Model card 가 "auxiliary loss" 또는 balancing coefficient 명시하면 표준 길. "auxiliary-loss-free" 또는 "bias-based balancing" 언급하면 DeepSeek-style 디자인 읽고 있는 거. Balancing 전혀 언급 없으면 모델이 dense 거나 누군가 critical detail 잊은 거.

Code

Auxiliary load-balancing loss (Switch Transformer style)·python

import torch

def load_balancing_loss(router_logits, expert_indices, num_experts):
    # router_logits: (B*T, num_experts)
    # expert_indices: (B*T, k) — top-k chosen experts
    fraction_per_expert = torch.zeros(num_experts, device=router_logits.device)
    for k in range(expert_indices.shape[-1]):
        fraction_per_expert.scatter_add_(
            0,
            expert_indices[..., k].view(-1),
            torch.ones_like(expert_indices[..., k].view(-1), dtype=torch.float),
        )
    fraction_per_expert /= expert_indices.shape[0]

    avg_router_prob = torch.softmax(router_logits, dim=-1).mean(dim=0)
    return num_experts * (fraction_per_expert * avg_router_prob).sum()

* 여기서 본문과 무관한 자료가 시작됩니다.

(* ===== verification/IdempotencySpec.v ===== *)
(** Replay protection: a mutation is performed once per key while its record is kept. *)
From S2P Require Import Prelude Types Json PyStr Secrets Screening Store Session Registry Identity Endpoint Connection.
From S2P Require Import Capabilities Discovery Ledger Lease Admission Cursors Permits Official Endpoints Idempotency Hoare LedgerStep IdentitySpec.
From stdpp Require Import strings.
Local Open Scope Z_scope.

(** ** The order of key versions *)

Lemma ord_inj c c' : ord c = ord c' → c = c'.
Proof. intros E. by rewrite <- (chr_ord c), <- (chr_ord c'), E. Qed.

Lemma string_ltb_irrefl a : string_ltb a a = false.
Proof. induction a as [|c a IH]; [done|]. cbn. by rewrite IH, Z.ltb_irrefl, Z.eqb_refl. Qed.

Lemma string_ltb_trans a b c : string_ltb a b = true → string_ltb b c = true → string_ltb a c = true.
Proof.
  revert b c. induction a as [|x a IH]; intros [|y b] [|z c]; cbn; try done.
  rewrite !orb_true_iff, !andb_true_iff, !Z.ltb_lt, !Z.eqb_eq. intros [?|[? H1]] [?|[? H2]]; [left; lia..|].
  right. split; [lia|by eapply IH].
Qed.

Lemma string_ltb_total a b : string_ltb a b = false → string_ltb b a = false → a = b.
Proof.
  revert b. induction a as [|x a IH]; intros [|y b]; cbn; try done.
  rewrite !orb_false_iff, !andb_false_iff, !Z.ltb_ge, !Z.eqb_neq. intros [? H1] [? H2].
  assert (x = y) as -> by (apply ord_inj; lia). f_equal. apply IH; [by destruct H1|by destruct H2].
Qed.

Definition above (previous : option string) (v : string) : Prop :=
  match previous with None => True | Some p => string_ltb p v = true end.
#[global] Instance above_dec previous v : Decision (above previous v).
Proof. unfold above. destruct previous; apply _. Defined.

Lemma fold_min l x : let m := fold_left min_string l x in
  (m = x ∨ m ∈ l) ∧ string_ltb x m = false ∧ ∀ v, v ∈ l → string_ltb v m = false.
Proof.
  revert x. induction l as [|y l IH]; intros x; cbn.
  - split; [by left|]. split; [apply string_ltb_irrefl|by intros v ?%elem_of_nil].
  - destruct (IH (min_string x y)) as (H1 & H2 & H3). set (m := fold_left min_string l (min_string x y)) in *.
    unfold min_string in H1, H2. destruct (string_ltb y x) eqn:E.
    + assert (string_ltb x m = false) as Hx.
      { destruct (string_ltb x m) eqn:Ex; [|done]. by rewrite (string_ltb_trans _ _ _ E Ex) in H2. }
      split; [destruct H1 as [->|H1]; right; [by left|by right]|]. split; [done|].
      intros v [->|Hv]%elem_of_cons; [done|by apply H3].
    + split; [destruct H1 as [->|H1]; [by left|right; by right]|]. split; [done|].
      intros v [->|Hv]%elem_of_cons; [|by apply H3]. destruct (string_ltb y m) eqn:Ey; [|done].
      destruct (string_ltb m x) eqn:Em; [by rewrite (string_ltb_trans _ _ _ Ey Em) in E|].
      by rewrite (string_ltb_total _ _ H2 Em), Ey in E.
Qed.

Lemma first_above_spec previous column :
  match first_above previous column with
  | None => ∀ v, v ∈ column → ¬ above previous v
  | Some o => o ∈ column ∧ above previous o ∧ ∀ v, v ∈ column → above previous v → v = o ∨ string_ltb o v = true
  end.
Proof.
  unfold first_above.
  set (l := match previous with None => column | Some p => List.filter (λ v, string_ltb p v) column end).
  assert (∀ v, v ∈ l ↔ v ∈ column ∧ above previous v) as Hl.
  { intros v. unfold l. destruct previous as [p|]; cbn; [|tauto]. rewrite !list_elem_of_In. apply filter_In. }
  destruct l as [|x l]; [intros v Hv Ha; by apply (elem_of_nil v), Hl|].
  destruct (fold_min l x) as (H1 & H2 & H3). set (m := fold_left min_string l x) in *.
  assert (m ∈ x :: l) as Hm by (destruct H1 as [->|?]; [by left|by right]). apply Hl in Hm as [Hm Ham].
  split; [done|]. split; [done|]. intros v Hv Ha. assert (v ∈ x :: l) as Hvl by by apply Hl.
  assert (string_ltb v m = false) as Hle by (apply elem_of_cons in Hvl as [->|?]; [done|by apply H3]).
  destruct (string_ltb m v) eqn:E; [by right|left]. by apply string_ltb_total.
Qed.

Lemma filter_shorter {T} (P Q : T → Prop) `{!∀ x, Decision (P x), !∀ x, Decision (Q x)} (l : list T) x :
  (∀ y, P y → Q y) → x ∈ l → Q x → ¬ P x → (length (filter P l) < length (filter Q l))%nat.
Proof.
  intros HPQ. assert (∀ l : list T, (length (filter P l) ≤ length (filter Q l))%nat) as Hle.
  { induction l0 as [|y l0 IH]; [done|]. rewrite !filter_cons. destruct (decide (P y)), (decide (Q y)); cbn; try lia. exfalso. eauto. }
  induction l as [|y l IH]; [by intros ?%elem_of_nil|]. intros [->|Hx]%elem_of_cons HQ HP; rewrite !filter_cons.
  - rewrite decide_False, decide_True by done. cbn. pose proof (Hle l). lia.
  - specialize (IH Hx HQ HP). destruct (decide (P y)), (decide (Q y)); cbn; try lia. exfalso. eauto.
Qed.

Lemma complete_history_above probes column conf previous :
  (length (filter (above previous) (remove_dups conf)) < probes)%nat →
  complete_history probes column conf previous = true ↔ ∀ v, v ∈ column → above previous v → v ∈ conf.
Proof.
  revert previous. induction probes as [|probes IH]; intros previous Hn; [lia|]. cbn [complete_history].
  pose proof (first_above_spec previous column) as Hf. destruct (first_above previous column) as [o|].
  - destruct Hf as (Ho & Ha & Hall). destruct (bool_decide (o ∈ conf)) eqn:E.
    + apply bool_decide_eq_true in E. rewrite IH.
      * split.
        -- intros Hc v Hv Hav. destruct (Hall v Hv Hav) as [->|?]; [done|by apply Hc].
        -- intros Hc v Hv Hov. apply Hc; [done|]. destruct previous as [p|]; [|done]. cbn in *. by eapply string_ltb_trans.
      * enough (length (filter (above (Some o)) (remove_dups conf)) < length (filter (above previous) (remove_dups conf)))%nat by lia.
        apply (filter_shorter _ _ _ o); [|by apply elem_of_remove_dups|done|cbn; by rewrite string_ltb_irrefl].
        intros v Hv. destruct previous as [p|]; [|done]. cbn in *. by eapply string_ltb_trans.
    + apply bool_decide_eq_false in E. split; [done|]. intros Hc. destruct E. by apply Hc.
  - split; [|done]. intros _ v Hv Ha. by destruct (Hf v Hv).
Qed.

(** The bounded scan is the test it stands for. *)
Lemma complete_history_iff column conf :
  complete_history (S (length (remove_dups conf))) column conf None = true ↔ ∀ v, v ∈ column → v ∈ conf.
Proof.
  rewrite complete_history_above; [naive_solver|].
  enough (length (filter (above None) (remove_dups conf)) ≤ length (remove_dups conf))%nat by lia. apply length_filter.
Qed.

(** ** Programs that leave the replay records alone *)

Definition keeps_records (s s' : Session) : Prop :=
  api_records (work s') = api_records (work s)
  ∧ (api_records (flushed s) = api_records (work s) → api_records (flushed s') = api_records (work s')).
#[global] Instance keeps_records_preorder : PreOrder keeps_records.
Proof.
  split; [done|]. intros s1 s2 s3 [W1 F1] [W2 F2]. split; [congruence|]. intros E. by apply F2, F1.
Qed.

Class Aside {X} (m : M X) : Prop := aside : ∀ env s x s', m env s = Ok (x, s') → keeps_records s s'.
Class AsideA {X} (m : A X) : Prop := aside_api : ∀ env s x s', m env s = Ok (x, s') → keeps_records s s'.

Lemma aside_bind {X Y} (m : M X) (k : X → M Y) : Aside m → (∀ x, Aside (k x)) → Aside (m ≫= k).
Proof.
  intros Hm Hk env s y s'. unfold mbind, M_bind. destruct (m env s) as [[x s1]|] eqn:E; [|done]. intros E'.
  etrans; [by eapply Hm|by eapply Hk].
Qed.
Lemma aside_api_bind {X Y} (m : A X) (k : X → A Y) : AsideA m → (∀ x, AsideA (k x)) → AsideA (m ≫= k).
Proof.
  intros Hm Hk env s y s'. unfold mbind, A_bind. destruct (m env s) as [[x s1]|] eqn:E; [|done]. intros E'.
  etrans; [by eapply Hm|by eapply Hk].
Qed.
#[global] Instance aside_service {X} (m : M X) : Aside m → AsideA (service m).
Proof. intros Hm env s x s'. unfold service. destruct (m env s) as [[y s1]|] eqn:E; [|done]. intros [= <- <-]. by eapply Hm. Qed.
#[global] Instance aside_configured {X} (m : A X) : AsideA m → AsideA (configured m).
Proof. intros Hm env s x s'. unfold configured. destruct (m env s) as [[y s1]|[[]| | | | | |]] eqn:E; try done. intros [= <- <-]. by eapply Hm. Qed.

#[global] Instance aside_api_ret {X} (x : X) : AsideA (mret x).
Proof. by intros env s y s' [= <- <-]. Qed.
#[global] Instance aside_api_reject {X} e : AsideA (reject (X := X) e).
Proof. by intros env s y s'. Qed.

Lemma aside_same {X} (m : M X) :
  (∀ env s x s', m env s = Ok (x, s') → work s' = work s ∧ flushed s' = flushed s) → Aside m.
Proof. intros Hm env s x s' E. destruct (Hm _ _ _ _ E) as [Hw Hf]. split; [by rewrite Hw|by rewrite Hw, Hf]. Qed.
#[global] Instance aside_ret {X} (x : X) : Aside (mret x).
Proof. apply aside_same. by intros env s y s' [= <- <-]. Qed.
#[global] Instance aside_raise {X} e : Aside (raise (A := X) e).
Proof. by apply aside_same. Qed.
#[global] Instance aside_raise_if b e : Aside (raise_if b e).
Proof. destruct b; apply _. Qed.
#[global] Instance aside_lift {X} (m : result exn X) : Aside (lift m).
Proof. apply aside_same. intros env s x s'. unfold lift. destruct m; [by intros [= <- <-]|done]. Qed.
#[global] Instance aside_gets {X} (f : Session → X) : Aside (gets f).
Proof. apply aside_same. by intros env s y s' [= <- <-]. Qed.
#[global] Instance aside_durable_now : Aside durable_now.
Proof. apply aside_same. by intros env s y s' [= <- <-]. Qed.
#[global] Instance aside_uuid4 : Aside uuid4.
Proof. apply aside_same. by intros env s y s' [= <- <-]. Qed.
#[global] Instance aside_deref {R} (t : Session → gmap uuid R) i : Aside (deref t i).
Proof. apply aside_same. intros env s x s'. unfold deref. destruct (t s !! i); [by intros [= <- <-]|done]. Qed.
#[global] Instance aside_put_registry f : Aside (put_registry f).
Proof. by intros env s x s' [= <- <-]. Qed.
#[global] Instance aside_put_execution f : Aside (put_execution f).
Proof. by intros env s x s' [= <- <-]. Qed.
#[global] Instance aside_flag_conflict b : Aside (flag_conflict b).
Proof. by intros env s x s' [= <- <-]. Qed.
Lemma aside_put_identity f :
  (∀ d, IdentityDb.api_idempotency_records (f d) = IdentityDb.api_idempotency_records d) → Aside (put_identity f).
Proof. intros Hf env s x s' [= <- <-]. unfold keeps_records, api_records. cbn. rewrite Hf. done. Qed.
#[global] Instance aside_flush : Aside flush.
Proof. intros env s x s' [[= -> ->] _]%flush_ok. by split. Qed.
#[global] Instance aside_try_flush : Aside try_flush.
Proof.
  intros env s x s'. unfold try_flush. destruct (flush env s) as [[u s1]|e] eqn:E.
  - intros [= <- <-]. by apply (aside_flush _ _ _ _ E).
  - destruct e; intros [=]; by subst.
Qed.
#[global] Instance aside_for_each {X} (l : list X) body : (∀ x, Aside (body x)) → Aside (for_each l body).
Proof. intros Hb. induction l as [|x l IH]; cbn; [apply _|]. by apply aside_bind. Qed.
Lemma referent_columns tables T k table refcolumns :
  constraint_ok tables T k = true → referent k = Some (table, refcolumns) →
  ∃ R, tables !! table = Some R ∧ has_key R refcolumns = true ∧ ∀ c, c ∈ refcolumns → is_Some (Table.columns R !! c).
Proof.
  unfold constraint_ok. intros [_ H]%andb_true_iff Hr. destruct k as [| | |n columns t rc od df]; try done. cbn in *. injection Hr as -> ->.
  unfold reference_ok in H. destruct (tables !! table) as [R|]; [|done]. apply andb_true_iff in H as [Hk Hf]. exists R. split_and!; [done..|].
  apply bool_decide_eq_true in Hf. intros c Hc. clear Hk. induction Hf as [|x y columns refcolumns [Hs He] _ IH]; [by apply not_elem_of_nil in Hc|].
  apply elem_of_cons in Hc as [->|Hc]; [|by apply IH]. rewrite He in Hs. unfold Table.types in Hs. rewrite lookup_fmap in Hs.
  by apply fmap_is_Some in Hs.
Qed.

Lemma term_kind_columns types t c : is_Some (term_kind types t) → c ∈ term_columns t → is_Some (types !! c).
Proof.
  induction t as [x| | |t IH|t IH]; cbn; intros Hk Hc; try by apply not_elem_of_nil in Hc.
  - apply list_elem_of_singleton in Hc as ->. by apply fmap_is_Some in Hk.
  - destruct (term_kind types t); [eauto|by destruct Hk].
  - destruct (term_kind types t); [eauto|by destruct Hk].
Qed.
Lemma well_typed_columns types w c : well_typed types w = true → c ∈ condition_columns w → is_Some (types !! c).
Proof.
  induction w as [o a b|a l|a l|x|x|p IHp q IHq|p IHp q IHq|p IHp q IHq]; cbn; intros Hw Hc.
  all: try (apply andb_true_iff in Hw as [? ?]; apply elem_of_app in Hc as [?|?]; by auto).
  all: try (apply list_elem_of_singleton in Hc as ->; by apply is_some_spec).
  - destruct (term_kind types a) eqn:Ea, (term_kind types b) eqn:Eb; try done. apply elem_of_app in Hc as [Hc|Hc];
      (eapply term_kind_columns; [|exact Hc]); rewrite ?Ea, ?Eb; by eexists.
  - apply eqv_eq in Hw. eapply term_kind_columns; [|exact Hc]; rewrite Hw; by eexists.
  - apply eqv_eq in Hw. eapply term_kind_columns; [|exact Hc]; rewrite Hw; by eexists.
Qed.

Lemma types_exist T c : is_Some (Table.types T !! c) ↔ is_Some (Table.columns T !! c).
Proof. unfold Table.types. rewrite lookup_fmap. apply fmap_is_Some. Qed.

(** One table changes. *)
Lemma constraints_update s name T T' : constraints_ok s → Schema.tables s !! name = Some T →
  (∀ i k, Table.constraints T' !! i = Some k → constraint_ok (Schema.tables s) T' k = true ∧ i = id_of k) →
  (∀ table U i k refcolumns, <[name := T']> (Schema.tables s) !! table = Some U → Table.constraints U !! i = Some k →
     referent k = Some (name, refcolumns) → (∀ c, c ∈ refcolumns → is_Some (Table.columns T !! c)) → key_kept T T' refcolumns) →
  constraints_ok (update_table s name T').
Proof.
  intros Hs HT Hown Hkey table U i k HU Hk. cbn in HU.
  assert (constraint_ok (Schema.tables s) U k = true ∧ i = id_of k) as [Hok Hi].
  { destruct (decide (table = name)) as [->|Hne]; [rewrite lookup_insert_eq in HU; injection HU as <-; by apply Hown|].
    rewrite lookup_insert_ne in HU by done. by eapply Hs. }
  split; [|done]. eapply constraint_ok_kept; [| |exact Hok]; [intros c _ column Hc; by exists column|].
  intros t refcolumns R Hr HR. destruct (referent_columns _ _ _ _ _ Hok Hr) as (R' & HR' & Hhas & Hex). simplify_eq.
  destruct (decide (t = name)) as [->|Hne]; cbn.
  - rewrite lookup_insert_eq. exists T'. split; [done|]. simplify_eq. by eapply Hkey.
  - rewrite lookup_insert_ne by done. exists R. split; [done|]. by split.
Qed.

Lemma indexes_update s name T T' : indexes_ok s → Schema.tables s !! name = Some T →
  (∀ m i, Schema.indexes s !! m = Some i → Index.table_name i = name → index_ok T i = true → index_ok T' i = true) →
  indexes_ok (update_table s name T').
Proof.
  intros Hs HT Hi m i Hm. destruct (Hs _ _ Hm) as (U & HU & Hok). cbn.
  destruct (decide (Index.table_name i = name)) as [<-|Hne]; [|by rewrite lookup_insert_ne by done; eauto].
  rewrite lookup_insert_eq. simplify_eq. eauto.
Qed.

Lemma triggers_update s name T T' : triggers_ok s → Schema.tables s !! name = Some T → triggers_ok (update_table s name T').
Proof.
  intros Hs HT table n t Ht. destruct (Hs _ _ _ Ht) as (Hn & Hx & Hf). split_and!; [done| |done]. cbn.
  destruct (decide (table = name)) as [->|Hne]; [by rewrite lookup_insert_eq|by rewrite lookup_insert_ne].
Qed.
(* ===== verification/Migrations.v ===== *)
(** The migrations of migrations/versions, each with its [upgrade] and [downgrade] as the
    list of the operations they call. *)
From S2P Require Import Prelude Ddl.
From stdpp Require Import strings gmap.
Local Open Scope Z_scope.
Local Open Scope string_scope.
Local Open Scope list_scope.

Definition NOT_NULL : bool := false.
Definition NULLABLE : bool := true.

(** *** 20260905_0001_identity_audit.py: Create workspace identity, secret binding, and audit tables. *)

Module Identity_audit.
Definition revision : option string := Some "20260905_0001".
Definition down_revision : option string := None.
Definition create_users : op.operation :=
  op.create_table "users"
    [sa.Column "id" sa.Uuid NOT_NULL;
     sa.Column "oidc_issuer" (sa.String 512) NOT_NULL;
     sa.Column "oidc_subject" (sa.String 512) NOT_NULL;
     sa.Column "display_name" (sa.String 256) NULLABLE;
     sa.Column "created_at" sa.DateTime NOT_NULL]
    [sa.PrimaryKeyConstraint ["id"];
     sa.UniqueConstraint None ["oidc_issuer"; "oidc_subject"]]%sql.
Definition create_workspaces : op.operation :=
  op.create_table "workspaces"
    [sa.Column "id" sa.Uuid NOT_NULL;
     sa.Column "name" (sa.String 128) NOT_NULL;
     sa.Column "created_at" sa.DateTime NOT_NULL]
    [sa.PrimaryKeyConstraint ["id"]]%sql.
Definition create_workspace_memberships : op.operation :=
  op.create_table "workspace_memberships"
    [sa.Column "workspace_id" sa.Uuid NOT_NULL;
     sa.Column "user_id" sa.Uuid NOT_NULL;
     sa.Column "role" (sa.String 16) NOT_NULL;
     sa.Column "created_at" sa.DateTime NOT_NULL]
    [sa.CheckConstraint "ck_membership_role" ("role" IN ["admin"; "operator"; "viewer"]);
     sa.ForeignKeyConstraint None ["user_id"] "users" ["id"] sa.RESTRICT false;
     sa.ForeignKeyConstraint None ["workspace_id"] "workspaces" ["id"] sa.CASCADE false;
     sa.PrimaryKeyConstraint ["workspace_id"; "user_id"]]%sql.
Definition create_secret_bindings : op.operation :=
  op.create_table "secret_bindings"
    [sa.Column "id" sa.Uuid NOT_NULL;
     sa.Column "workspace_id" sa.Uuid NOT_NULL;
     sa.Column "provider" (sa.String 32) NOT_NULL;
     sa.Column "external_reference" (sa.String 256) NOT_NULL;
     sa.Column "version" (sa.String 128) NOT_NULL;
     sa.Column "created_by_user_id" sa.Uuid NOT_NULL;
     sa.Column "created_at" sa.DateTime NOT_NULL]
    [sa.CheckConstraint "ck_secret_provider" ("provider" IN ["fixture"; "mounted_file"]);
     sa.ForeignKeyConstraint None ["created_by_user_id"] "users" ["id"] sa.RESTRICT false;
     sa.ForeignKeyConstraint None ["workspace_id"] "workspaces" ["id"] sa.CASCADE false;
     sa.PrimaryKeyConstraint ["id"];
     sa.UniqueConstraint None ["workspace_id"; "provider"; "external_reference"; "version"]]%sql.
Definition create_audit_events : op.operation :=
  op.create_table "audit_events"
    [sa.Column "id" sa.Uuid NOT_NULL;
     sa.Column "workspace_id" sa.Uuid NOT_NULL;
     sa.Column "actor_user_id" sa.Uuid NOT_NULL;
     sa.Column "action" (sa.String 64) NOT_NULL;
     sa.Column "resource_type" (sa.String 32) NOT_NULL;
     sa.Column "resource_id" sa.Uuid NOT_NULL;
     sa.Column "outcome" (sa.String 16) NOT_NULL;
     sa.Column "correlation_id" sa.Uuid NOT_NULL;
     sa.Column "occurred_at" sa.DateTime NOT_NULL]
    [sa.CheckConstraint "ck_audit_outcome" ("outcome" IN ["succeeded"; "denied"; "failed"]);
     sa.CheckConstraint "ck_audit_action" ("action" IN ["workspace.created"; "membership.changed"; "secret_binding.created"]);
     sa.CheckConstraint "ck_audit_resource_type" ("resource_type" IN ["workspace"; "membership"; "secret_binding"]);
     sa.ForeignKeyConstraint None ["actor_user_id"] "users" ["id"] sa.RESTRICT false;
     sa.ForeignKeyConstraint None ["workspace_id"] "workspaces" ["id"] sa.CASCADE false;
     sa.PrimaryKeyConstraint ["id"]]%sql.
Definition upgrade : list op.operation :=
  ([ create_users;
      create_workspaces;
      create_workspace_memberships;
      create_secret_bindings;
      create_audit_events;
      op.create_index "ix_audit_workspace_time_id" "audit_events" ["workspace_id"; "occurred_at"; "id"] false None ])%sql.
Definition downgrade : list op.operation :=
  ([ op.drop_index "ix_audit_workspace_time_id" "audit_events";
      op.drop_table "audit_events";
      op.drop_table "secret_bindings";
      op.drop_table "workspace_memberships";
      op.drop_table "workspaces";
      op.drop_table "users" ])%sql.
End Identity_audit.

DeepSeek-V3 style bias 조정 (pseudocode)·python

# Each step: nudge expert_bias toward balancing observed load.
def adjust_expert_bias(expert_bias, observed_load, target_load, lr=1e-3):
    # observed_load: tokens routed to each expert this step
    # target_load:   ideal balanced load
    delta = (target_load - observed_load) * lr
    expert_bias += delta
    return expert_bias
# No backprop, no aux loss term, just a slow-feedback correction.

Exercise

DeepSeek-V3 technical report 의 auxiliary-loss-free balancing 섹션 읽어. 자기 말로 학습된 bias 항 추가가 explicit loss 없이 어떻게 작동하는지 설명. 암묵적 gradient 가 뭐고 어디서 와? 2024 의 더 elegant 한 MoE 디자인 아이디어 중 하나, 완전히 이해할 가치 있어.